**Task statement**
Word for word, retype the first line of the records and every following line through the one containing "recovery, apply_record envelope".

Saved data entries

***

(* ===== verification/KernelLiveness.v ===== *)
(** * Kernel: failed runs are recorded

    [ensure_run_terminal] of [KernelTools.v] at a store another writer leaves
    alone: the reducer accepts a terminal of a run that has none, the
    transaction that carries it is applied, and so a run whose loop failed has a
    durable terminal even where observing it fails. *)

From S2P Require Import Prelude Protocol Tools Policy Approval SessionState Reducer ReducerReplay.
From S2P Require Import ReducerSteps SessionInvariants SessionHeads Artifact Store StoreTheorems.
From S2P Require Import Validation Usage ModelSpec Event Registry ModelStream ModelProvider.
From S2P Require Import KernelBase KernelConfig KernelMonad KernelRequest KernelTools KernelTurn.
From S2P Require Import KernelRun KernelLogic KernelTheorems KernelRunTheorems.
Local Open Scope tea_scope.

(** ** The reducer accepts a first terminal *)

(** The run a record ends before its completion. *)
Definition ended_run (record : SessionRecord) : option RunId :=
  match record with
  | RunInterrupted run_id _ _ | RunCancelled run_id => Some run_id
  | _ => None
  end.

(** The state after the record. *)
Lemma apply_ended r s envelope run_id :
  r_state r = Some s → ended_run (env_record envelope) = Some run_id →
  st_run_recovery s !! run_id = None →
  ∃ recovery, apply_record envelope r =
    (Ok tt, set_r_state (Some (set_st_run_recovery (<[run_id := recovery]> (st_run_recovery s)) s)) r).
Proof.
  intros Hs Hrun Hnone. unfold apply_record.
  assert (∀ m : reducer_m unit, (do! materialized in m) r = m r) as Hmat.
  { intros m. unfold st_bind. by rewrite (materialized_run _ _ Hs). }
  rewrite Hmat. destruct (env_record envelope); simplify_eq/=.
  - exists (RecoveryInterrupted turn_id reason). unfold apply_run_interrupted.
    eapply st_bind_run; [by apply materialized_run|]. unfold st_bind, st_ensure, st_lift, ensure.
    rewrite bool_decide_true by done. unfold update_state, st_modify. by rewrite Hs.
  - exists RecoveryCancelled. unfold apply_run_cancelled.
    eapply st_bind_run; [by apply materialized_run|].
    eapply st_bind_run; [unfold update_state, st_modify; by rewrite Hs|].
    unfold st_ensure, st_lift, ensure. by rewrite bool_decide_true.
Qed.

Lemma capture_run r s record_id h :
  heads_wf s (r_branch_heads r) (r_record_ids r) →
  (∀ s1, st_active_branch_id s1 = st_active_branch_id s → st_branches s1 = st_branches s →
   ∃ c s2, capture_active_branch record_id (mk_ReducerCall (set_r_state (Some s1) r) h) = (Ok tt, c) ∧
     r_state (rc_self c) = Some s2 ∧ st_run_recovery s2 = st_run_recovery s1).
Proof.
  intros Hwf s1 Hact Hbr. unfold capture_active_branch.
  set (r1 := set_r_state (Some s1) r).
  assert (materialized r1 = (Ok s1, r1)) as Hmat by by apply materialized_run.
  unfold st_bind at 1. rewrite (on_self_run _ _ _ _ _ Hmat). rewrite Hact.
  destruct (st_active_branch_id s) as [b|] eqn:Hb; [|by eexists _, s1].
  destruct (hwf_active _ _ _ Hwf _ Hb) as (head & Hhead & _).
  assert (is_Some (st_branches s !! b)) as [summary Hsummary].
  { apply elem_of_dom. rewrite <- (hwf_branches _ _ _ Hwf). by apply elem_of_dom_2 in Hhead. }
  unfold st_bind at 1. rewrite (on_self_run _ r1 h head r1).
  2:{ unfold get_head, st_bind, st_gets, st_lift. simpl. by rewrite Hhead. }
  unfold st_bind at 1. erewrite on_self_run by done.
  unfold st_bind at 1. erewrite on_self_run.
  2:{ unfold update_leaf. eapply st_bind_run; [by apply materialized_run|].
      rewrite Hbr, Hsummary. reflexivity. }
  by eexists _, _.
Qed.

(** A fresh record that extends the log and ends a run for the first time. *)
Record first_terminal (r : SessionReducer) (s : MaterializedSessionState)
    (envelope : RecordEnvelope) (run_id : RunId) : Prop := {
  ft_run : ended_run (env_record envelope) = Some run_id;
  ft_first : st_run_recovery s !! run_id = None;
  ft_fresh : env_record_id envelope ∉ r_record_ids r;
  ft_extends : extends envelope s;
  ft_branch : env_branch_id envelope = st_active_branch_id s
}.

Lemma first_terminal_inner r s envelope run_id :
  reachable r → r_state r = Some s → first_terminal r s envelope run_id →
  ∃ r' s', apply_inner envelope r = (Ok tt, r') ∧ r_state r' = Some s' ∧
    is_Some (st_run_recovery s' !! run_id).
Proof.
  intros Hr Hs [Hrun Hnone Hfresh [Hsid Hnext] Hbranch].
  pose proof (reachable_session_wf _ Hr _ Hs) as Hwf.
  destruct (apply_ended _ _ _ _ Hs Hrun Hnone) as [recovery Hap].
  set (s1 := set_st_run_recovery (<[run_id := recovery]> (st_run_recovery s)) s) in *.
  destruct (capture_run r s (env_record_id envelope) None Hwf s1 eq_refl eq_refl)
    as (c & s2 & Hcap & Hs2 & Hrec).
  assert (apply_body replay_branch_snapshot envelope (mk_ReducerCall r None) = (Ok tt, c)) as Hbody.
  { unfold apply_body. destruct (env_record envelope); try done;
      (unfold st_bind; rewrite (on_self_run _ _ _ _ _ Hap); exact Hcap). }
  exists (insert_record_id (env_record_id envelope)
            (set_r_state (Some (set_st_tail (env_sequence envelope) (env_record_id envelope) s2))
               (rc_self c))), (set_st_tail (env_sequence envelope) (env_record_id envelope) s2).
  split_and!; [|done|].
  2:{ simpl. rewrite Hrec. simpl. by rewrite lookup_insert_eq. }
  assert (validate_envelope envelope r = (Ok tt, r)) as Hval.
  { unfold validate_envelope. eapply st_bind_run; [by apply materialized_run|].
    unfold st_bind, st_ensure, st_lift, ensure, ok_or.
    rewrite bool_decide_true, Hnext by done. by rewrite bool_decide_true. }
  assert (validate_branch_scope envelope r = (Ok tt, r)) as Hscope.
  { unfold validate_branch_scope. eapply st_bind_run; [by apply materialized_run|].
    unfold st_ensure, st_lift, ensure. by rewrite Hbranch, bool_decide_true, orb_true_r. }
  assert (is_creation_record (env_record envelope) = false) as Hcreation
    by by destruct (env_record envelope).
  unfold apply_inner, apply_inner_with_history, st_bind at 1 2 3, on_self, st_gets. simpl.
  unfold st_ensure, st_lift, ensure. rewrite bool_decide_false by done. simpl.
  rewrite Hs. unfold apply_next, st_bind. rewrite (on_self_run _ _ _ _ _ Hval). unfold st_ensure, st_lift.
  rewrite Hcreation. simpl. rewrite (on_self_run _ _ _ _ _ Hscope), Hbody.
  unfold on_self, materialized, update_state, st_modify. simpl. by rewrite Hs2.
Qed.

Lemma first_terminal_accepted r s envelope run_id :
  reachable r → r_state r = Some s → first_terminal r s envelope run_id →
  ∃ r' s', accept envelope r = (Ok tt, r') ∧ apply r envelope = Some (Ok tt, r') ∧
    r_state r' = Some s' ∧ is_Some (st_run_recovery s' !! run_id).
Proof.
  intros Hr Hs Hft. destruct (first_terminal_inner _ _ _ _ Hr Hs Hft) as (r' & s' & Hi & Hs' & Hrec).
  exists (push_record envelope r'), s'. split_and!; [apply accept_ok; eauto| |done|done].
  unfold apply. by rewrite Hi.
Qed.

(** ** The store applies it *)

Lemma context_of_accepted r e r' contexts :
  accept e r = (Ok tt, r') → is_ok (context_of r' e contexts) = true.
Proof.
  intros (s' & Hs' & Hstep)%accept_step. unfold context_of.
  destruct (env_record e) eqn:He; try done. rewrite Hs'. simpl.
  assert (∀ s s1, record_step e s s1 → is_Some (st_tool_calls s1 !! tool_call_id)) as Hrec.
  { intros s s1 Hr. inversion Hr; try congruence. simplify_eq. simpl. rewrite He in *. simplify_eq.
    by rewrite lookup_insert_eq. }
  assert (is_Some (st_tool_calls s' !! tool_call_id)) as [tool Htool].
  { inversion Hstep; try congruence; subst;
      match goal with H : record_step _ _ _ |- _ => exact (Hrec _ _ H) end. }
  unfold result_bind, ok_or. by rewrite Htool.
Qed.

Lemma contexts_from_accepted records r contexts r' :
  reachable r → st_for records accept r = (Ok tt, r') →
  ∃ contexts', contexts_from r contexts records = Some (Ok contexts').
Proof.
  revert r contexts. induction records as [|e records IH]; intros r contexts Hr; simpl; intros Hall;
    [eauto|]. st_inv. rename select (accept e r = _) into Hacc.
  destruct (apply_cases r e (reachable_replayed _ Hr)) as [(r2 & Ha & Hap)|(er & r1 & Hi & _)].
  - rewrite Ha in Hacc. injection Hacc as <-. rewrite Hap. pose proof (context_of_accepted _ _ _ contexts Ha) as Hc.
    destruct (context_of r2 e contexts) as [contexts1|]; [|done].
    apply IH; [by eapply reachable_apply|done].
  - exfalso. apply accept_ok in Hacc as (? & ? & _). congruence.
Qed.

(** A log and no artifacts leave the artifacts alone. *)
Lemma artifacts_unchanged r sid records s :
  reachable r → artifacts_apply sid (r_records r) records [] [] s = Some (Ok tt, s).
Proof.
  intros Hr. unfold artifacts_apply, approval_contexts.
  destruct (contexts_from_accepted (r_records r) reducer_new ∅ r reachable_new
              (reachable_replayed _ Hr)) as [contexts ->]. done.
Qed.

Lemma terminal_transaction stored s envelope run_id in_use :
  stored_wf stored → r_state (sd_reducer stored) = Some s →
  first_terminal (sd_reducer stored) s envelope run_id →
  ∃ outcome stored' s',
    apply_transaction_in_place (record_transaction s [envelope]) stored true in_use
      = Some (Ok outcome, stored') ∧
    r_state (sd_reducer stored') = Some s' ∧ is_Some (st_run_recovery s' !! run_id).
Proof.
  intros Hwf Hs Hft. pose proof (ft_extends _ _ _ _ Hft) as [Hsid Hnext].
  destruct (first_terminal_accepted _ _ _ _ (sdw_reducer _ Hwf) Hs Hft)
    as (r' & s' & Hacc & Hap & Hs' & Hrec).
  destruct (reachable_log_wf _ _ (sdw_reducer _ Hwf) Hs) as [_ (last & Hlast & Htail & _)].
  rewrite (sdw_records _ Hwf) in Hlast.
  assert (admit_transaction (record_transaction s [envelope]) stored true in_use
            = Ok (Some (st_tail_sequence s), sd_journal_revision stored)) as Hadm.
  { assert (validate_transaction_shape (record_transaction s [envelope]) = Ok tt) as Hshape.
    { unfold validate_transaction_shape. simpl. by rewrite Hsid, bool_decide_true. }
    assert (validate_expectation (Some stored) (record_transaction s [envelope]) = Ok tt) as Hexp.
    { unfold validate_expectation. destruct (sd_records stored) as [|e0 l] eqn:Hrecs; [done|].
      simpl is_empty. cbv iota beta. unfold record_transaction. simpl tx_expected_sequence.
      cbv iota. rewrite Hlast, bool_decide_true by done. unfold result_bind, ensure, ok_or. simpl.
      by rewrite Hnext, bool_decide_true. }
    unfold admit_transaction. rewrite Hshape, Hexp, Hs.
    change (entry_count (tx_approval_artifacts (record_transaction s [envelope]))
      (tx_grant_entries (record_transaction s [envelope])) _) with (Ok (E:=SessionStoreError) 0%N).
    assert (checked_add_u64 (sd_journal_revision stored) 0 = Some (sd_journal_revision stored))
      as Hadd; [|unfold result_bind, ok_or; simpl; by rewrite Hadd].
    apply checked_add_Some. rewrite N.add_0_r. split; [done|].
    pose proof (sdw_revision _ Hwf) as Hrev. apply checked_add_Some in Hrev as [Hrev Hmax].
    by rewrite Hrev. }
  unfold apply_transaction_in_place. rewrite Hadm. simpl. rewrite Hap.
  assert (sd_records stored ++ [envelope] = r_records r') as Hrecords.
  { by rewrite (accept_records _ _ _ _ Hacc), (sdw_records _ Hwf). }
  rewrite Hrecords, artifacts_unchanged by (eapply reachable_apply; [apply Hwf|done]).
  rewrite Hs'. by eexists _, _, s'.
Qed.

Lemma append_terminal m id stored s envelope run_id :
  store_wf m → ms_sessions m !! id = Some stored → r_state (sd_reducer stored) = Some s →
  first_terminal (sd_reducer stored) s envelope run_id →
  ∃ outcome m' stored' s',
    append m (record_transaction s [envelope]) = Some (Ok outcome, m') ∧
    ms_sessions m' !! id = Some stored' ∧ r_state (sd_reducer stored') = Some s' ∧
    is_Some (st_run_recovery s' !! run_id).
Proof.
  intros Hm Hid Hs Hft. destruct (mw_sessions _ Hm _ _ Hid) as (Hwf & s0 & Hs0 & Hsid). simplify_eq.
  destruct (terminal_transaction stored s envelope run_id
    (λ id, bool_decide (id ∈ known_grant_ids (ms_sessions m))) Hwf Hs Hft)
    as (outcome & stored' & s' & Htx & Hs' & Hrec).
  unfold append. simpl tx_session_id. rewrite Hid. rewrite bool_decide_true by done. simpl default.
  rewrite Htx. eexists outcome, _, stored', s'. split_and!; [done| |done|done].
  simpl. by rewrite lookup_insert_eq.
Qed.

(** ** The kernel records it *)

Section liveness.
Context `{Codec, SchemaEngine, Display, KernelPorts}.

(** The session [id] of a store holds a terminal of the run. *)
Definition durable_terminal (m : InMemorySessionStore) (id : SessionId) (run_id : RunId) : Prop :=
  ∃ stored s, ms_sessions m !! id = Some stored ∧ r_state (sd_reducer stored) = Some s ∧
    run_has_terminal s run_id = true.

(** The host a failed run is recorded at: from this world on no other writer
    appends, the clock and the record ids answer, the ids are fresh, the log has
    room, and the failure has a message a record can carry. *)
Record responsive (w : World) (id : SessionId) (error : KernelError) : Prop := {
  rp_store : store_wf (w_store w);
  rp_quiet : ∀ t, w_moment w ≤ t → other_writers t = [];
  rp_clock : ∀ t, w_moment w ≤ t → is_ok (clock_now t) = true;
  rp_session : ∃ stored s, ms_sessions (w_store w) !! id = Some stored ∧
    r_state (sd_reducer stored) = Some s ∧ checked_next (st_tail_sequence s) ≠ None ∧
    ∀ t, w_moment w ≤ t → ∃ rid, next_record_id t = Ok rid ∧ rid ∉ r_record_ids (sd_reducer stored);
  rp_message : bounded_text (ke_message error) 4096 = true
}.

***

**Solution**
(* ===== verification/KernelLiveness.v ===== *)
(** * Kernel: failed runs are recorded

    [ensure_run_terminal] of [KernelTools.v] at a store another writer leaves
    alone: the reducer accepts a terminal of a run that has none, the
    transaction that carries it is applied, and so a run whose loop failed has a
    durable terminal even where observing it fails. *)

From S2P Require Import Prelude Protocol Tools Policy Approval SessionState Reducer ReducerReplay.
From S2P Require Import ReducerSteps SessionInvariants SessionHeads Artifact Store StoreTheorems.
From S2P Require Import Validation Usage ModelSpec Event Registry ModelStream ModelProvider.
From S2P Require Import KernelBase KernelConfig KernelMonad KernelRequest KernelTools KernelTurn.
From S2P Require Import KernelRun KernelLogic KernelTheorems KernelRunTheorems.
Local Open Scope tea_scope.

(** ** The reducer accepts a first terminal *)

(** The run a record ends before its completion. *)
Definition ended_run (record : SessionRecord) : option RunId :=
  match record with
  | RunInterrupted run_id _ _ | RunCancelled run_id => Some run_id
  | _ => None
  end.

(** The state after the record. *)
Lemma apply_ended r s envelope run_id :
  r_state r = Some s → ended_run (env_record envelope) = Some run_id →
  st_run_recovery s !! run_id = None →
  ∃ recovery, apply_record envelope r =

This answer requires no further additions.